By Vineetha Menon
A rundown of the latest spam trends, news and activities
E-mail users were given a breather earlier last month when spam levels dropped to historic lows due to the shutdown of McColo.com, suspected of hosting a large number of botnet control systems.
Measured by Symantec, there was a 65% drop in traffic compared to just 24 hours before the McColo.com shutdown.
The incident brought many interesting findings to light – the fact that shutting down a single hosting company could have such a large impact on overall spam volume and botnets, while quite robust, are still hit hard when a critical command-and-control station link is lost.
The battle is not over though as a recent spike in the volume of spam has prompted Symantec to predict that normal spam activity will presume.
During the spikes, the percentage of spam messages containing the text/HTML content type mime part went back to 55% of all spam, compared to just 34% immediately after the McColo takedown.
The URLs in these spam messages contained hundreds of domains that used the Chinese top-level domain (.cn TLD). All of the name servers were hosted on either the same IP addresses as the domains, or additional IP addresses also located in China.
Now with the festive season upon us, spammers are using Christmas to entice victims. Some of the most common e-mail subject lines include – Best Sales 2008!, Spend Less This Christmas, A Really Good Gift and Christmas Specials. It’s no wonder then that product related messages represented 18% of the overall spam categories this month.
Last year, 52% of all spam was image spam but it slowly declined to more acceptable levels. Now it looks like it’s making a comeback with recent surges in spam messages using very large images.

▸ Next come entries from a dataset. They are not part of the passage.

(* ===== verification/Capabilities.v ===== *)
(** * Capabilities: the negotiation of catalog profiles at ATTACH
    (vgi/attach_profiles.go)

    A worker advertises profiles by category, a client offers the ones it
    speaks, and the attach result carries what was selected: the intersection,
    with the prerequisites between profiles applied. The Arrow rows the records
    travel in are a parameter. *)

From S2P Require Import Prelude.
From S2P Require Import Bytes.
From S2P Require Import Strings.

(** ** Profiles and records *)

Definition ConstraintRecordsReadProfile : string := "vgi.constraint.records.read.v1".
Definition ScalarExpressionReadProfile : string := "vgi.expression.duckdb.scalar.v1".
Definition ConstraintCreateProfile : string := "vgi.constraint.create.v1".
Definition ConstraintEnforceProfile : string := "vgi.constraint.enforce.v1".
Definition ConstraintMutateProfile : string := "vgi.constraint.mutate.v1".

Record CatalogCapabilities := {
  Read : list string;
  Ddl : list string;
  Write : list string;
  Transaction : list string
}.
#[global] Instance CatalogCapabilities_dec : EqDecision CatalogCapabilities.
Proof. solve_decision. Defined.

Definition noCapabilities : CatalogCapabilities :=
  {| Read := []; Ddl := []; Write := []; Transaction := [] |}.

Inductive capability_error :=
| BadAdvertised      (* "attach validator catalog_capabilities: ..." *)
| BadSelected        (* "attach validator selected_capabilities: ..." *)
| BadClient          (* "ClientCapabilities: ..." *)
| BadOffer           (* "CatalogCapabilities: ..." *)
| EncodeCapabilities. (* the row could not be written *)

(** The canonical rows of the protocol, written and read by the Arrow library.
    A [CatalogCapabilities] row reads back as it was written and is never the
    empty byte string, which stands for no profiles. *)
Class CapabilityRows := {
  write_capabilities : CatalogCapabilities -> option bytes;
  read_capabilities : bytes -> option CatalogCapabilities;
  client_catalog : bytes -> option (option bytes);
  read_write_capabilities : forall c b,
    write_capabilities c = Some b -> b <> [] /\ read_capabilities b = Some c
}.

Section capabilities.
Context `{CapabilityRows}.

Definition decodeCapabilities (data : option bytes) : option CatalogCapabilities :=
  match data with
  | None | Some [] => Some noCapabilities
  | Some b => read_capabilities b
  end.

Definition EncodeCatalogCapabilities (c : CatalogCapabilities)
    : result capability_error bytes :=
  match write_capabilities
          {| Read := sortedUnique (Read c); Ddl := sortedUnique (Ddl c);
             Write := sortedUnique (Write c);
             Transaction := sortedUnique (Transaction c) |} with
  | None => Err EncodeCapabilities
  | Some b => Ok b
  end.

Definition clientCatalogOffer (clientCapabilities : bytes)
    : result capability_error (option CatalogCapabilities) :=
  match client_catalog clientCapabilities with
  | None => Err BadClient
  | Some None => Ok None
  | Some (Some value) =>
      match decodeCapabilities (Some value) with
      | None => Err BadOffer
      | Some offer => Ok (Some offer)
      end
  end.

Definition finishReadSelection (selected : list string) : list string :=
  sortedUnique
    (if Contains selected ConstraintRecordsReadProfile then selected
     else filter (fun p => p <> ScalarExpressionReadProfile) selected).

Definition pick (available offered : list string) : list string :=
  sortedUnique (filter (fun p => p ∈ offered) available).

(** The DDL and write profiles that need [ConstraintRecordsReadProfile]. *)
Definition needsRecords (p : string) : Prop :=
  p = ConstraintCreateProfile \/ p = ConstraintEnforceProfile \/ p = ConstraintMutateProfile.
#[local] Instance needsRecords_dec p : Decision (needsRecords p).
Proof. unfold needsRecords. apply _. Defined.

Definition SelectCatalogCapabilities (available : CatalogCapabilities)
    (clientCapabilities : bytes) : result capability_error CatalogCapabilities :=
  match clientCapabilities with
  | [] => Ok noCapabilities
  | _ :: _ =>
      let? offer := clientCatalogOffer clientCapabilities in
      match offer with
      | None => Ok noCapabilities
      | Some offer =>
          let read := finishReadSelection (pick (Read available) (Read offer)) in
          let ddl := pick (Ddl available) (Ddl offer) in
          let write := pick (Write available) (Write offer) in
          let transaction := pick (Transaction available) (Transaction offer) in
          if Contains read ConstraintRecordsReadProfile then
            Ok {| Read := read; Ddl := ddl; Write := write; Transaction := transaction |}
          else
            Ok {| Read := read; Ddl := filter (fun p => ~ needsRecords p) ddl;
                  Write := filter (fun p => ~ needsRecords p) write;
                  Transaction := transaction |}
      end
  end.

Taking into account image spam alone, Symantec observed 13% had a message size of more than 100 KB, while nearly 58% averaged between 10 – 15 KB in size. This could potentially pose a great risk to unprotected mail infrastructures.

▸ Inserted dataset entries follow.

(* ===== verification/CatalogContents.v ===== *)
(** * CatalogContents: schema paths, catalog snapshots, their streams and their
    validators (vgi/schema_path.go, vgi/catalog_contents.go,
    vgi/catalog_collection.go)

    [answerCatalogContents] is the half of [catalog_contents] every catalog
    kind shares: it takes a snapshot from a handler or from the catalog, checks
    it, orders it parents first, encodes it as one stream per kind of object
    and answers "not modified" when the client's etag still holds. *)

From S2P Require Import Prelude.
From S2P Require Import Bytes.
From S2P Require Import Sha256.
From S2P Require Import Strings.
From S2P Require Import Unicode.

(** ** Errors of the catalog RPCs *)

(** [ValueError] is an [RpcError] of that type; [MethodNotImplemented] names
    the method; [PlainError] is any other Go error, with the part of its
    message this library writes. *)
Inductive rpc_error :=
| ValueError (message : string)
| MethodNotImplemented (method : string)
| PlainError (message : string).
#[global] Instance rpc_error_dec : EqDecision rpc_error.
Proof. solve_decision. Defined.

(** ** Schema paths *)

Abbreviation SchemaPath := (list string).

Definition singleSchemaPath (name : string) : SchemaPath :=
  if bool_decide (name = "") then [] else [name].

Definition schemaPathKey `{Unicode} (path : SchemaPath) : string :=
  Join (map ToLower path) NUL.

Definition schemaPathDisplay (path : SchemaPath) : string := Join path ".".

Definition schemaPathOrMain (path : SchemaPath) : SchemaPath :=
  match path with [] => ["main"] | _ => path end.

(** [path[:len(path)-1]] *)
Definition parentPath (path : SchemaPath) : SchemaPath := take (length path - 1) path.

(** ** Snapshots and responses *)

Record SchemaContents := {
  Path : SchemaPath;
  Schema : bytes;
  Tables : list bytes;
  Views : list bytes;
  ScalarFunctions : list bytes;
  AggregateFunctions : list bytes;
  TableFunctions : list bytes;
  ScalarMacros : list bytes;
  TableMacros : list bytes;
  Indexes : list bytes
}.
#[global] Instance SchemaContents_dec : EqDecision SchemaContents.
Proof. solve_decision. Defined.

(** The six streams are in the order of the response's fields: schemas,
    tables, views, functions, macros, indexes. *)
Record CatalogContentsResponse := {
  CatalogVersion : Z;
  Etag : option string;
  NotModified : bool;
  Streams : list (option bytes)
}.

Record CatalogContentsResult := {
  resSchemas : list SchemaContents;
  resEtag : option string;
  resNotModified : bool
}.

Inductive etag_mode := EtagNone | CatalogContentsEtagContentHash.

Definition notModifiedResponse (version : Z) (etag : string) : CatalogContentsResponse :=
  {| CatalogVersion := version; Etag := Some etag; NotModified := true;
     Streams := repeat None 6 |}.

(** ** Streams *)

(** A row of a metadata stream, as far as the code reads it: its schema path
    (a component may be null), its function or macro type, and its record on
    its own. *)
Record Row := {
  row_path : list (option string);
  row_type : string;
  row_item : bytes
}.
#[global] Instance Row_dec : EqDecision Row.
Proof. solve_decision. Defined.

(** The Arrow library: [CombineCatalogItems] of the items of one kind gives one
    stream, or none when they hold no rows; [stream_rows] reads a stream back,
    failing on a wrong schema and on null required fields. *)
Class CatalogStreams := {
  item_rows : nat -> bytes -> option (list Row);
  CombineCatalogItems : nat -> list bytes -> option (option bytes);
  stream_rows : nat -> bytes -> option (list Row);
  combine_rows : forall kind items rows,
    map_opt (item_rows kind) items = Some rows ->
    forall out, CombineCatalogItems kind items = Some out ->
    match out with
    | None => concat rows = []
    | Some b => stream_rows kind b = Some (concat rows)
    end
}.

But spammers are not just focusing on just the holiday season either. After the Burma cyclone and earthquake in China, the spam technique of using tragic news and events to lure unsuspecting users made a triumphant return when spammers used the recent terrorist attacks in Mumbai for their own selfish gains.
While thousands followed the events that unfolded in India round the clock, constantly checking for updates, spammers sent out messages with subject lines referring to the Mumbai attacks. Once opened, the content displayed offers for medication.
Despite the termination of several command centers with the McColo.com shutdown, new ones will eventually creep up followed by targeted and sophisticated spam campaigns. Spammers are not going to give up the fight….but neither will we.